Das fängt schon mit der satten halben Stunde Verspätung an, mit der sie auf der Bühne der Durlacher Festhalle erscheint. So war das damals eben, in den frühen Siebzigern. Da hätte man auch noch länger geduldig gewartet. Derweil erzählen Veteranen im Publikum ihren jüngeren Banknachbarn von damals. Jaja, 1970 beim Isle of Wight Festival, da sei sie um sechs Uhr morgens auf die Bühne gekommen. Und dann ist sie da. Massiv. Rund, Mützchen auf dem Kopf. Sie könnte gut als isländische Landstörzerin oder Schamanin aus einer anderen Welt durchgehen. Vielleichgt ist sie das auch. Sie glaubt jedenfalls an Engel. Aber diese Stimme ist immer noch da. „What Have They Done To My Song, Ma“. Sehr fest, sehr laut, und immer an der Grenze zwischen schrägem und falschem Ton einher donnernd. Und immer zwischen kindlich naiv und trotzig erwachsen. Musikalisch könnte es kaum einen größeren Kontrast zu ihrem Sohn Beau geben, der sie an der Gitarre begleitet. Ein Virtuose, der Bursche, der Mutterns grobe Klötze mit zart-perlender Filigranarbeit umsprudelt. Der lässt nichts aus, auch nicht die mit dem Geigenbogen gestrichene Gitarre. 

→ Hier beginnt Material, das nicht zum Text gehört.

(** Runs a section symbolically: case analysis on every scrutinee. *)
Ltac crush_section :=
  repeat first
    [ progress cbn [fst snd session_state rendered negb rbind py_format default]
    | rewrite lookup_insert_eq
    | rewrite lookup_insert_ne by discriminate
    | match goal with
      | |- context [match ?x with _ => _ end] =>
          lazymatch x with
          | context [match _ with _ => _ end] => fail
          | _ => destruct x eqn:?
          end
      end ].

Ltac unfold_sections :=
  unfold section_of, tab_forgery, tab_signature, tab_aadhaar, tab_pan, tab_kyc,
    tab_transactions, report, read_report_data in *; st_unfold.

(** Reads a key in a map built by inserts. *)
Ltac read_delta :=
  repeat first [ rewrite lookup_insert_eq
               | rewrite lookup_insert_ne by discriminate
               | rewrite lookup_empty ].

(** * Properties *)

(** ** Evaluating the helpers *)

Example mean_123 : mean quiet_library [1; 2; 3]%float = 2%float.
Proof. reflexivity. Qed.

Example std_123 : std quiet_library [1; 2; 3]%float = 1%float.
Proof. reflexivity. Qed.

Example std_single : std quiet_library [5]%float = nan.
Proof. reflexivity. Qed.

Example payments_threshold :
  (mean quiet_library payment_amounts + 3 * std quiet_library payment_amounts <? 1000)%float
  = true
  /\ (mean quiet_library payment_amounts + 3 * std quiet_library payment_amounts <? 10)%float
     = false.
Proof. split; reflexivity. Qed.

Example endswith_pdf :
  endswith (lower "Scan.PDF") ".pdf" = true /\ endswith (lower "scan.png") ".pdf" = false
  /\ endswith "pdf" ".pdf" = false.
Proof. repeat split. Qed.

Example remark_lines_200 :
  map String.length (remark_lines (string_of_list_ascii (repeat "a"%char 200))) = [90; 90; 20]%nat
  /\ remark_lines "" = [].
Proof. split; reflexivity. Qed.

Example first_run_initialises :
  session_state (snd (run quiet_library no_widgets ∅))
  = list_to_map (map (fun k => (k, VNone)) session_keys).
Proof. reflexivity. Qed.

(** ** The monad and one run *)

Lemma init_session_spec wd :
  init_session wd = (Ok tt, World (initialised (session_state wd)) (rendered wd)).
Proof.
  unfold init_session, initialised.
  generalize session_keys as keys. intros keys. revert wd.
  induction keys as [|k keys IH]; intros [s r]; simpl.
  - reflexivity.
  - st_unfold. simpl. unfold init_key at 2.
    destruct (s !! k); simpl; rewrite IH; reflexivity.
Qed.

Lemma section_not_clicked L w b wd :
  clicked w <> Some b -> section_of L b w wd = (Ok tt, wd).
Proof.
  intros H. destruct b; simpl;
    unfold tab_forgery, tab_signature, tab_aadhaar, tab_pan, tab_kyc,
      tab_transactions, report, st_button;
    rewrite bool_decide_eq_false_2 by exact H; reflexivity.
Qed.

Lemma script_sections L w :
  script L w =
  (init_session ;;
   section_of L AnalyzeForForgery w ;; section_of L VerifySignature w ;;
   section_of L ExtractAadhaar w ;; section_of L ExtractPAN w ;;
   section_of L CompareFaces w ;; section_of L AnalyzeTransactions w ;;
   section_of L GeneratePDFReport w).
Proof. reflexivity. Qed.

(** A run executes the section of the pressed button on the initialised
    session and nothing else. *)
Lemma run_clicked L w s b :
  clicked w = Some b ->
  run L w s = section_of L b w (World (initialised s) []).
Proof.
  intros Hb. unfold run. rewrite script_sections.
  unfold bind at 1. rewrite init_session_spec. cbn [session_state rendered].
  set (wd := World (initialised s) []).
  assert (Hother : forall b', b' <> b -> forall wd', section_of L b' w wd' = (Ok tt, wd')).
  { intros b' Hne wd'. apply section_not_clicked. rewrite Hb. congruence. }
  destruct b; unfold bind;
    repeat (rewrite Hother by discriminate);
    destruct (section_of L _ w wd) as [[[]|e] wd'] eqn:E; try reflexivity;
    repeat (rewrite Hother by discriminate); reflexivity.
Qed.

Lemma run_idle L w s :
  clicked w = None -> run L w s = (Ok tt, World (initialised s) []).
Proof.
  intros Hb. unfold run. rewrite script_sections.
  unfold bind. rewrite init_session_spec. cbn [session_state rendered].
  repeat (rewrite section_not_clicked by (rewrite Hb; discriminate)). reflexivity.
Qed.

(** ** The session after initialisation *)

Lemma init_key_lookup s key k :
  init_key s key !! k =
  match s !! k with
  | Some v => Some v
  | None => if decide (key = k) then Some VNone else None
  end.
Proof.
  unfold init_key. destruct (decide (key = k)) as [->|Hne].
  - destruct (s !! k) eqn:E; [exact E | apply lookup_insert_eq].
  - destruct (s !! key); [destruct (s !! k); reflexivity |].
    rewrite lookup_insert_ne by exact Hne. destruct (s !! k); reflexivity.
Qed.

Lemma initialised_lookup s k :
  initialised s !! k =
  match s !! k with
  | Some v => Some v
  | None => if bool_decide (k ∈ session_keys) then Some VNone else None
  end.
Proof.
  unfold initialised. generalize session_keys as keys. intros keys. revert s.
  induction keys as [|key keys IH]; intros s; simpl.
  - destruct (s !! k); reflexivity.
  - rewrite IH, init_key_lookup. destruct (s !! k) as [v|]; [reflexivity |].
    destruct (decide (key = k)) as [->|Hne].
    + rewrite bool_decide_eq_true_2 by left. reflexivity.
    + destruct (bool_decide (k ∈ keys)) eqn:E.
      * apply bool_decide_eq_true_1 in E.
        rewrite bool_decide_eq_true_2 by (right; exact E). reflexivity.
      * apply bool_decide_eq_false_1 in E.
        rewrite bool_decide_eq_false_2; [reflexivity |].
        intros Hin. apply elem_of_cons in Hin as [->|Hin]; [congruence | contradiction].
Qed.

Dann ist da noch Abi Tucker, die mit ihren hakenschlagenden, kammermusikalischen Songs das Vorprogramm bestritten hat. Eine mit allen Elfenstimmen ausgestattete Mittdreißigerin, die sich in diese musikalische WG-Küche bestens einfügt. Wie, da ist keine Setlist auf der Bühne? Kurze Beratung mit dem Filius. Wird schon gehen. Die Leute könne sich ja was wünschen. Melanie erzählt von der PR-Agentin, die sie anheuerte. weil ihr daran lag, dass die Welt erfahren sollte, dass sie noch da ist und Songs schreibt. Die sie dann wieder entließ, weil sie von ihr durch die blödesten Morning Shows gejagt wurde, in denen die einzige Frage war: „Melanie, wie war das denn so in Woodstock?“ Ach! Sie entkommt dem musikalischen Patchopuli Geruch nicht, auch nicht in den neuen Stücken, die sie mit ihrem Sohn zusammen komponiert hat. Kraftvolle, manchmal geradezu hypnotische Stücke, die mit den leicht schrägen Gesangsharmonien des Bühnegespanns für Momente das Flair der frühen Jefferson Airplane durch den Saal wehen lassen. „Sie denken, ich wäre verrückt geworden. aber ich weiß was ich tue. Ich bin ein Profi“. Wohl war, insbesondere in der Disziplin Echtheit. Dazu spielt Beau, der freche Knabe ein paar Takte „Stille Nacht“. Richtig Weihnachten wird’s später mit ihrer (der besten) Version von „Ruby Tuesday“, und „Laydown – Candles in The Rain“, dieser anschwellende Brachial-Gospel, direkter musikalischer Ausfluß ihres Woodstockauftritts, subsummiert in ein paar Minuten die ganze Kraft dieser bemerkenswerten Frau, wenn sie sich denn mal konzentriert.